I admit, even I started surrounding myself with Halloween items out of necessity (small house, large collection) but I've increasingly recognized the decorative potential of many of my possessions bought for the holiday. By no means will I ever be able to display all of it - so many skeletons, so little space! - nor in every room, but I'm looking forward to making a virtue of necessity. I've seen some gorgeous wunderkammern pictured on the Facebook group The Macabre and the Beautifully Grotesque and most of them are, at most, a quarter step away from Halloween prop displays.


----------



## dbruner (Aug 23, 2012)

Undead_october and saki girl - your collections are amazing! I hope to have that much stuff and that level of quality some day. This year I left out my pumpkin chiminea and skull centerpiece for year round enjoyment. They both got a santa hat for Christmas. I have 2 nice gargoyles I bought last year at Target that I need to work into the decor when I'm done putting the Christmas stuff away.


----------



## undead_october (Nov 18, 2010)

Thanks dbruber...

BlueFrog....I agree that maybe having a paper mache rotting corpse in your yard may not be the best thing..lol...Thats why I like having everything in one room.

There is so much bias against horror and Halloween. If you stop to look, it is more than one might think.. When movie nominmations are given out, unless the particular horror movie is one of the greatest films of all time, it does not even get recognized. In regards to Halloween, no place, that I know of, has the day off from work and othing shuts down for Halloween.

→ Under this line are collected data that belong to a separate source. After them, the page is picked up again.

(* ===== verification/Actuator.v ===== *)
(** * Action execution (src/src/recovery/actuator.rs)

    The two executors of an authorised action: [RuntimeActuator] for
    scheduling, capture, status, notification and escalation, and
    [MuxActuator] for input into a multiplexer pane. *)
From S2P Require Import Prelude Text Json Action Event.
From stdpp Require Import pretty.

Local Open Scope Z_scope.

Definition MAX_CAPTURE_LINES : Z := 300.
Definition MAX_CAPTURE_BYTES : Z := 64 * 1024.

Inductive ExecutionOutput : Type :=
| Committed
| Scheduled (d : Z)
| Captured (text : string)
| Status (v : Value)
| Notified
| Escalated.

Inductive ExecutionError : Type :=
| Unsafe (m : string)
| Integration (m : string)
| PossibleSideEffect (m : string).

(** [Display for ExecutionError]. *)
Definition execution_error_display (e : ExecutionError) : string :=
  match e with
  | Unsafe m => "unsafe action: " +:+ m
  | Integration m => "multiplexer operation failed: " +:+ m
  | PossibleSideEffect m => "operation may have committed a side effect: " +:+ m
  end.

(** [mux::SymbolicKey]. *)
Inductive SymbolicKey : Type := KEnter | KEscape | KUp | KDown | KLeft | KRight | KTab | KBackspace.

Definition symbolic_key (key : string) : option SymbolicKey :=
  if String.eqb key "ENTER" then Some KEnter
  else if String.eqb key "ESCAPE" then Some KEscape
  else if String.eqb key "UP" then Some KUp
  else if String.eqb key "DOWN" then Some KDown
  else if String.eqb key "LEFT" then Some KLeft
  else if String.eqb key "RIGHT" then Some KRight
  else if String.eqb key "TAB" then Some KTab
  else None.

Definition forbidden_literal_character (c : Z) : bool :=
  ((0 <=? c) && (c <=? 31)) || ((127 <=? c) && (c <=? 159)).

Definition is_some {A} (o : option A) : bool := match o with Some _ => true | None => false end.

(** ** Multiplexer input

    A [Multiplexer] bound to an identity and a composer guard; its operations
    act on the pane state [P] of the world outside. *)
Record Mux (P : Type) : Type := mkMux {
  validate_identity : P → P * result string unit;
  send_literal : string → P → P * result string unit;
  submit_literal : string → P → P * result string unit;
  send_key : SymbolicKey → P → P * result string unit;
  capture_tail : Z → Z → P → P * result string string;
}.
Arguments validate_identity {P}. Arguments send_literal {P}. Arguments submit_literal {P}.
Arguments send_key {P}. Arguments capture_tail {P}.

Section Actuator.
Context {rfc : Rfc3339}.

Definition validate_action (a : Action) : result ExecutionError unit :=
  let? _ := map_err Unsafe (validate a) in
  match kind a with
  | SendText text | SubmitText text =>
      if existsb forbidden_literal_character (chars text)
      then Err (Unsafe "literal text contains C0/C1 control") else Ok tt
  | SendKeys keys =>
      if negb (forallb (λ k, is_some (symbolic_key k)) keys)
      then Err (Unsafe "symbolic key is not allowlisted") else Ok tt
  | Capture _ max_lines =>
      if MAX_CAPTURE_LINES <? max_lines then Err (Unsafe "capture exceeds bound") else Ok tt
  | _ => Ok tt
  end.

(** ** Runtime services

    The daemon services an action may call; each call is recorded so that the
    effects of one execution can be stated. *)
Inductive ServiceCall : Type :=
| SvcSchedule (deadline : string)
| SvcCapture (source : string) (lines : Z)
| SvcCheck (kind : string) (value : option string)
| SvcNotify (severity message : string)
| SvcEscalate (level : string)
| SvcStopWatching.

Record RuntimeServices : Type := mkServices {
  schedule : string → result string unit;
  capture : string → Z → result string string;
  check : string → option string → result string bool;
  notify : string → string → result string unit;
  escalate : string → result string unit;
  stop_watching : result string unit;
}.

Definition runtime {T} (r : result string T) : result ExecutionError T := map_err Integration r.

Definition runtime_execute (s : RuntimeServices) (a : Action)
    : list ServiceCall * result ExecutionError ExecutionOutput :=
  match validate_action a with
  | Err e => ([], Err e)
  | Ok _ =>
      match kind a with
      | WaitUntil t =>
          ([SvcSchedule t],
           let? _ := runtime (schedule s t) in Ok (Scheduled 0))
      | WaitDuration d =>
          let deadline := "monotonic+" +:+ pretty d +:+ "s" in
          ([SvcSchedule deadline],
           let? _ := runtime (schedule s deadline) in Ok (Scheduled (from_secs d)))
      | Capture source max_lines =>
          ([SvcCapture source max_lines],
           let? t := runtime (capture s source max_lines) in Ok (Captured t))
      | CheckStatus c =>
          ([SvcCheck (check_kind c) (check_value c)],
           let? m := runtime (check s (check_kind c) (check_value c)) in
           Ok (Status (VObject [("kind", VString (check_kind c)); ("matches", VBool m)])))
      | Notify severity message =>
          ([SvcNotify severity message],
           let? _ := runtime (notify s severity message) in Ok Notified)
      | Escalate level =>
          ([SvcEscalate level],
           let? _ := runtime (escalate s level) in Ok Escalated)
      | StopWatching =>
          ([SvcStopWatching], let? _ := runtime (stop_watching s) in Ok Committed)
      | Noop => ([], Ok Committed)
      | SendText _ | SubmitText _ | SendKeys _ =>
          ([], Err (Unsafe "input action requires multiplexer actuator"))
      end
  end.

Definition mux_capture_source_matches (requested : string) (src : EventSource) : bool :=
  one_of ["screen_detection"; "screen_recent"] requested
  && bool_decide (source_kind src = Source.ScreenDetection)
  && String.eqb (source_id src) "tmux".

(** [None] is the panic of [expect("validated")]. *)
Fixpoint send_keys {P} (mux : Mux P) (keys : list string) (p : P)
    : option (P * result ExecutionError ExecutionOutput) :=
  match keys with
  | [] => Some (p, Ok Committed)
  | key :: rest =>
      k ← symbolic_key key;
      match send_key mux k p with
      | (p', Ok _) => send_keys mux rest p'
      | (p', Err e) => Some (p', Err (PossibleSideEffect e))
      end
  end.

Definition mux_execute {P} (mux : Mux P) (src : EventSource) (a : Action) (p : P)
    : option (P * result ExecutionError ExecutionOutput) :=
  match validate_action a with
  | Err e => Some (p, Err e)
  | Ok _ =>
      match validate_identity mux p with
      | (p, Err e) => Some (p, Err (Integration e))
      | (p, Ok _) =>
          match kind a with
          | SendText text =>
              let '(p, r) := send_literal mux text p in
              Some (p, let? _ := map_err PossibleSideEffect r in Ok Committed)
          | SubmitText text =>
              let '(p, r) := submit_literal mux text p in
              Some (p, let? _ := map_err PossibleSideEffect r in Ok Committed)
          | SendKeys keys => send_keys mux keys p
          | Capture source max_lines =>
              if negb (mux_capture_source_matches source src)
              then Some (p, Err (Unsafe "capture source is not the bound mux screen observation"))
              else
                let '(p, r) := capture_tail mux max_lines MAX_CAPTURE_BYTES p in
                Some (p, let? t := map_err Integration r in Ok (Captured t))
          | WaitDuration d => Some (p, Ok (Scheduled (from_secs d)))
          | WaitUntil _ => Some (p, Ok (Scheduled 0))
          | CheckStatus c =>
              Some (p, Ok (Status (VObject
                [("kind", VString (check_kind c));
                 ("value", match check_value c with Some v => VString v | None => VNull end)])))
          | Notify _ _ => Some (p, Ok Notified)
          | Escalate _ => Some (p, Ok Escalated)
          | StopWatching | Noop => Some (p, Ok Committed)
          end
      end
  end.

(** ** Facts *)
Lemma validate_action_valid a : validate_action a = Ok tt → valid_action a.
Proof. unfold validate_action. intros ([] & Hv%map_err_Ok & _)%rbind_Ok. by apply validate_Ok. Qed.

Lemma validate_action_keys a ks :
  validate_action a = Ok tt → kind a = SendKeys ks →
  ∀ k, k ∈ ks → is_Some (symbolic_key k).
Proof.
  unfold validate_action. intros ([] & _ & Ha)%rbind_Ok Ek. rewrite Ek in Ha.
  case_bool_in Ha; [done|]. intros k Hk. inv_watch.
  specialize (Heqb k Hk). by destruct (symbolic_key k).
Qed.

Lemma validate_action_text a t :
  validate_action a = Ok tt → kind a = SendText t ∨ kind a = SubmitText t →
  ∀ c, c ∈ chars t → is_control c = false.
Proof.
  unfold validate_action. intros ([] & _ & Ha)%rbind_Ok Ek c Hc.
  assert (existsb forbidden_literal_character (chars t) = false) as Hf.
  { destruct Ek as [Ek|Ek]; rewrite Ek in Ha; by case_bool_in Ha. }
  by apply (existsb_false_elem _ _) with (x := c) in Hf.
Qed.

Lemma send_keys_total {P} (mux : Mux P) keys p :
  (∀ k, k ∈ keys → is_Some (symbolic_key k)) →
  is_Some (send_keys mux keys p).
Proof.
  revert p. induction keys as [|key keys IH]; intros p Hk; simpl; [by eexists|].
  destruct (Hk key) as [k ->]; [by left|]. simpl.
  destruct (send_key mux k p) as [p' [?|?]]; [|by eexists].
  apply IH. intros k' Hk'. apply Hk. by right.
Qed.

(** ** Instrumented multiplexer: records the keys handed to the pane. *)
Definition logged {P} (mux : Mux P) : Mux (P * list SymbolicKey) :=
  {| validate_identity := λ s, let '(p, r) := validate_identity mux s.1 in ((p, s.2), r);
     send_literal := λ t s, let '(p, r) := send_literal mux t s.1 in ((p, s.2), r);
     submit_literal := λ t s, let '(p, r) := submit_literal mux t s.1 in ((p, s.2), r);
     send_key := λ k s, let '(p, r) := send_key mux k s.1 in ((p, s.2 ++ [k]), r);
     capture_tail := λ n b s, let '(p, r) := capture_tail mux n b s.1 in ((p, s.2), r) |}.

Lemma send_keys_logged {P} (mux : Mux P) keys s s' r :
  send_keys (logged mux) keys s = Some (s', r) →
  ∃ n, s'.2 = s.2 ++ take n (omap symbolic_key keys)
       ∧ ((r = Ok Committed ∧ omap symbolic_key keys = take n (omap symbolic_key keys))
          ∨ (∃ m, r = Err (PossibleSideEffect m)) ∧ (1 ≤ n)%nat).
Proof.
  revert s. induction keys as [|key keys IH]; intros s; simpl.
  - intros [= <- <-]. exists 0%nat. rewrite app_nil_r. auto.
  - destruct (symbolic_key key) as [k|] eqn:Hk; simpl; [|done].
    destruct (send_key mux k s.1) as [p [?|e]]; simpl.
    + intros (n & Hlog & Hr)%IH. exists (S n). simpl in *. rewrite <- app_assoc in Hlog.
      split; [done|]. destruct Hr as [[-> Heq]|[? ?]]; [left|right]; [|split; [done|lia]].
      split; [done|]. by f_equal.
    + intros [= <- <-]. exists 1%nat. simpl. rewrite take_0. split; [done|]. right. eauto.
Qed.

Lemma symbolic_keys_length ks :
  (∀ k, k ∈ ks → is_Some (symbolic_key k)) → length (omap symbolic_key ks) = length ks.
Proof.
  induction ks as [|k ks IH]; intros Hk; [done|].
  cbn [omap list_omap]. destruct (Hk k) as [k' ->]; [by left|].
  cbn [length]. f_equal. apply IH. intros. apply Hk. by right.
Qed.
End Actuator.

(** ** Properties *)

(** The multiplexer actuator never panics: every key that reaches
    [symbolic_key(key).expect("validated")] has been validated, so execution
    always returns a result. *)
Theorem mux_execute_total {rfc : Rfc3339} {P} (mux : Mux P) src a p :
  is_Some (mux_execute mux src a p).
Proof.
  unfold mux_execute. destruct (validate_action a) as [[]|e] eqn:Hv; [|by eexists].
  destruct (validate_identity mux p) as [p1 [?|?]]; [|by eexists].
  destruct (kind a) eqn:Ek; simpl; try (by eexists).
  - case_bool; [by eexists|]. destruct (capture_tail mux _ _ p1). by eexists.
  - destruct (send_literal mux _ p1). by eexists.
  - destruct (submit_literal mux _ p1). by eexists.
  - apply send_keys_total. by eapply validate_action_keys.
Qed.

(** A [SendKeys] action hands the pane a prefix of its keys, in order; it
    reports success only when the whole list was sent, and once a key has been
    handed over a failure is reported as a possible side effect (so it is never
    mistaken for a clean failure). *)
Theorem mux_send_keys_prefix {rfc : Rfc3339} {P} (mux : Mux P) src a ks p p' log r :
  kind a = SendKeys ks →
  mux_execute (logged mux) src a (p, []) = Some ((p', log), r) →
  log = [] ∧ (∃ e, r = Err e)
  ∨ ∃ n, log = take n (omap symbolic_key ks) ∧ length (omap symbolic_key ks) = length ks
      ∧ ((r = Ok Committed ∧ length log = length ks)
         ∨ (∃ m, r = Err (PossibleSideEffect m)) ∧ (1 ≤ n)%nat).
Proof.
  intros Ek. unfold mux_execute. destruct (validate_action a) as [[]|e] eqn:Hv;
    [|intros [= <- <- <-]; left; eauto].
  simpl. destruct (validate_identity mux p) as [p1 [?|?]];
    [|intros [= <- <- <-]; left; eauto].
  rewrite Ek. intros (n & Hlog & Hr)%send_keys_logged. right. exists n. simpl in *.
  pose proof (symbolic_keys_length _ (validate_action_keys _ _ Hv Ek)) as Hlen.
  split; [done|]. split; [done|]. destruct Hr as [[-> Htake]|?]; [left|by right].
  split; [done|]. rewrite Hlog, <- Htake. exact Hlen.
Qed.

Definition keys_action : Action :=
  set_outcomes (push_preconditions (action_new "menu" (SendKeys ["DOWN"; "ENTER"]) "why" "f" 30) [])
    [mkCondition "MENU_DISMISSED" None].

Definition ok_mux : Mux unit :=
  {| validate_identity := λ p, (p, Ok tt); send_literal := λ _ p, (p, Ok tt);
     submit_literal := λ _ p, (p, Ok tt); send_key := λ _ p, (p, Ok tt);
     capture_tail := λ _ _ p, (p, Ok "") |}.

Lemma mux_send_keys_prefix_witness :
  let rfc : Rfc3339 := λ _, None in
  let src := event_source_new Source.ScreenDetection "tmux" "generic_tail" in
  mux_execute (logged ok_mux) src keys_action (tt, []) = Some ((tt, [KDown; KEnter]), Ok Committed)
  ∧ ([KDown; KEnter] = [] ∧ (∃ e, @Ok ExecutionError _ Committed = Err e)
     ∨ ∃ n, [KDown; KEnter] = take n [KDown; KEnter] ∧ 2%nat = 2%nat
       ∧ ((@Ok ExecutionError _ Committed = Ok Committed ∧ 2%nat = 2%nat)
          ∨ (∃ m, @Ok ExecutionError _ Committed = Err (PossibleSideEffect m)) ∧ (1 ≤ n)%nat)).
Proof.
  intros rfc src.
  assert (mux_execute (logged ok_mux) src keys_action (tt, [])
    = Some ((tt, [KDown; KEnter]), Ok Committed)) as Hr by (vm_compute; reflexivity).
  split; [exact Hr|].
  exact (mux_send_keys_prefix ok_mux src keys_action _ tt tt _ _ eq_refl Hr).
Defined.

(** The runtime actuator makes at most one service call; an invalid action or
    an input action makes none and fails, and a call whose service fails is
    reported as an integration error. *)
Theorem runtime_execute_effects {rfc : Rfc3339} s a :
  let '(calls, r) := runtime_execute s a in
  (length calls ≤ 1)%nat
  ∧ (is_ok (validate_action a) = false → calls = [] ∧ is_ok r = false)
  ∧ (∀ t ks, kind a = SendText t ∨ kind a = SubmitText t ∨ kind a = SendKeys ks →
       calls = [] ∧ is_ok r = false)
  ∧ (∀ c, calls = [c] → is_ok r = false → ∃ m, r = Err (Integration m)).
Proof.
  unfold runtime_execute. destruct (validate_action a) as [[]|e]; simpl;
    [|repeat split; by (lia || intros)].
  assert (∀ T (x : result string T) (f : T → ExecutionOutput),
    is_ok (let? y := runtime x in Ok (f y)) = false →
    ∃ m, (let? y := runtime x in Ok (f y)) = Err (Integration m)) as Herr.
  { intros T [y|e] f; simpl; [done|]. eauto. }
  destruct (kind a); (split; [simpl; lia|]); (split; [done|]);
    (split; [intros t ks [E|[E|E]]; by simplify_eq|]); intros c Ec; simplify_eq;
    first [by apply (Herr _ _ (λ _, _)) | apply Herr].
Qed.

Definition ok_services : RuntimeServices :=
  mkServices (λ _, Ok tt) (λ _ _, Ok "") (λ _ _, Ok true) (λ _ _, Ok tt) (λ _, Ok tt) (Ok tt).

Lemma runtime_execute_effects_witness :
  let rfc : Rfc3339 := λ _, None in
  (runtime_execute ok_services keys_action).1 = [].
Proof.
  intros rfc. pose proof (runtime_execute_effects ok_services keys_action) as Hr.
  destruct (runtime_execute ok_services keys_action) as [calls r].
  exact (proj1 (proj1 (proj2 (proj2 Hr)) "" ["DOWN"; "ENTER"] (or_intror (or_intror eq_refl)))).
Defined.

One of the greatest works of art I have ever seen was a statue of Boris Karloff half made up as Frankenstein's monster sitting in a chair. The artist is Mike Hill.

Here are the pics.

Rob


----------



## BlueFrog (Oct 20, 2009)

Some day I would love to have a room that somewhat resembles the Morbid Anatomy Library:













undead_october said:


> BlueFrog....I agree that maybe having a paper mache rotting corpse in your yard may not be the best thing..lol...


More's the pity 



undead_october said:


> One of the greatest works of art I have ever seen was a statue of Boris Karloff half made up as frankensteins monster sitting in a chair. The artist is Mike Hill.
> 
> Here are the pics.


That is absolutely spectacular, and so inspirational....


----------



## Mistress of the Abyss (Sep 21, 2007)

Holy WOW!! I love all your wonderful Hallow-rooms! Mu house is way too small to devote my passion to one room. Hopefully by the time we get our forever home in 2015 I will have my scrapbooking/Halloween room all set up!!


----------



## Ghost of Spookie (Sep 28, 2008)

undead_october said:


> Thanks dbruber...
> 
> BlueFrog....I agree that maybe having a paper mache rotting corpse in your yard may not be the best thing..lol...Thats why I like having everything in one room.
> 
> ...



That's a statute?! Looks like Karloff being made up for the role and taking a coffee break for real. Man, that chest looks so real. I love these pics. Can see why it's your favorite statute. Any idea where the statute is if it's on display? I could see it being in a wax museum (although sure not done in wax) or Ripley's as an attraction piece. Very cool. Thanks for bringing it to our attention.


----------



## undead_october (Nov 18, 2010)

Hi Ghost...All I know is that it is by an artist named Mike Hill. I think it was on display at a monsterpalooza convention a couple of years ago. I think it might be made out of silicone. You might be able to do a search to find out more if you type in the information I mentioned.

Rob


----------



## 22606 (Aug 11, 2008)

Rob, spectacular collection. Too bad that you can't lay claim to that amazing Frankenstein statue, huh?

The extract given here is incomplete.